(* ===== verification/Lifecycle.v ===== *)
(** * The mount lifecycle (components/vfs/src/lifecycle.rs)

    Admission of operations, draining and the wait for running operations share
    a state, a counter and a notification.  Each atomic access of the source is
    one step; any number of threads interleave.  Accesses are sequentially
    consistent in the model. *)

From S2P Require Import Prelude Interleave.

Inductive LifecycleState := Starting | Recovering | Ready | Draining | Stopped | Failed.

#[export] Instance lifecycle_state_eq_dec : EqDecision LifecycleState.
Proof. solve_decision. Defined.

(** [lc_epoch] counts the calls of [notify_waiters]: a waiter is woken by any call
    after its [Notified] was created. *)
Record MountLifecycle := mkLC {
  lc_state : LifecycleState;
  lc_active : Z;
  lc_epoch : Z
}.

Definition lifecycle_new : MountLifecycle := mkLC Starting 0 0.

Definition set_lc_state (st : LifecycleState) (l : MountLifecycle) : MountLifecycle := mkLC st (lc_active l) (lc_epoch l).
Definition set_active (n : Z) (l : MountLifecycle) : MountLifecycle := mkLC (lc_state l) n (lc_epoch l).

(** [compare_exchange] *)
Definition transition (from to : LifecycleState) (l : MountLifecycle) : bool * MountLifecycle :=
  if decide (lc_state l = from) then (true, set_lc_state to l) else (false, l).

Definition draining_or_stopped (st : LifecycleState) : bool :=
  match st with Draining | Stopped => true | _ => false end.

(** ** Operations *)

(** Where a thread stands in [begin_operation], with its guard, or in the
    [finish_operation] that ends it. *)
Inductive OpPhase :=
| OpBegin
| OpSeenReady
| OpCounted
| OpAdmitted
| OpFinish (admitted : bool)
| OpNotify (admitted : bool)
| OpRejected
| OpDone.

Definition op_after (admitted : bool) : OpPhase := if admitted then OpDone else OpRejected.

Definition op_next (ph : OpPhase) (l : MountLifecycle) : option (OpPhase * MountLifecycle) :=
  match ph with
  | OpBegin => Some (if decide (lc_state l = Ready) then OpSeenReady else OpRejected, l)
  | OpSeenReady => Some (OpCounted, set_active (u64_wrap (lc_active l + 1)) l)
  | OpCounted => Some (if decide (lc_state l = Ready) then OpAdmitted else OpFinish false, l)
  | OpAdmitted => Some (OpFinish true, l)
  | OpFinish a =>
      Some (if lc_active l =? 1 then OpNotify a else op_after a, set_active (u64_wrap (lc_active l - 1)) l)
  | OpNotify a => Some (op_after a, mkLC (lc_state l) (lc_active l) (lc_epoch l + 1))
  | OpRejected | OpDone => None
  end.

(** ** State changes *)

Inductive CtlPhase :=
| MarkRecovering
| MarkReady
| MarkFailed
| MarkFailedSeen (st : LifecycleState)
| BeginDraining
| BeginDrainingSeen (st : LifecycleState)
| MarkStopped
| MarkShutdownFailed
| CtlReturned (b : bool).

Definition ctl_next (ph : CtlPhase) (l : MountLifecycle) : option (CtlPhase * MountLifecycle) :=
  match ph with
  | MarkRecovering => let '(b, l) := transition Starting Recovering l in Some (CtlReturned b, l)
  | MarkReady => let '(b, l) := transition Recovering Ready l in Some (CtlReturned b, l)
  | MarkFailed => Some (MarkFailedSeen (lc_state l), l)
  | MarkFailedSeen st => Some (CtlReturned true, if draining_or_stopped st then l else set_lc_state Failed l)
  | BeginDraining => Some (BeginDrainingSeen (lc_state l), l)
  | BeginDrainingSeen st =>
      if draining_or_stopped st then Some (CtlReturned false, l)
      else
        let '(b, l) := transition st Draining l in
        Some (if b : bool then CtlReturned true else BeginDraining, l)
  | MarkStopped => Some (CtlReturned true, set_lc_state Stopped l)
  | MarkShutdownFailed => Some (CtlReturned true, set_lc_state Failed l)
  | CtlReturned _ => None
  end.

● ● ● ● ● ● ●

Check each line of the entries for "BeginDrainingSeen" and copy those that have it.

• [ANSWER FOR THE TASK]:
| BeginDrainingSeen (st : LifecycleState)
  | BeginDraining => Some (BeginDrainingSeen (lc_state l), l)
  | BeginDrainingSeen st =>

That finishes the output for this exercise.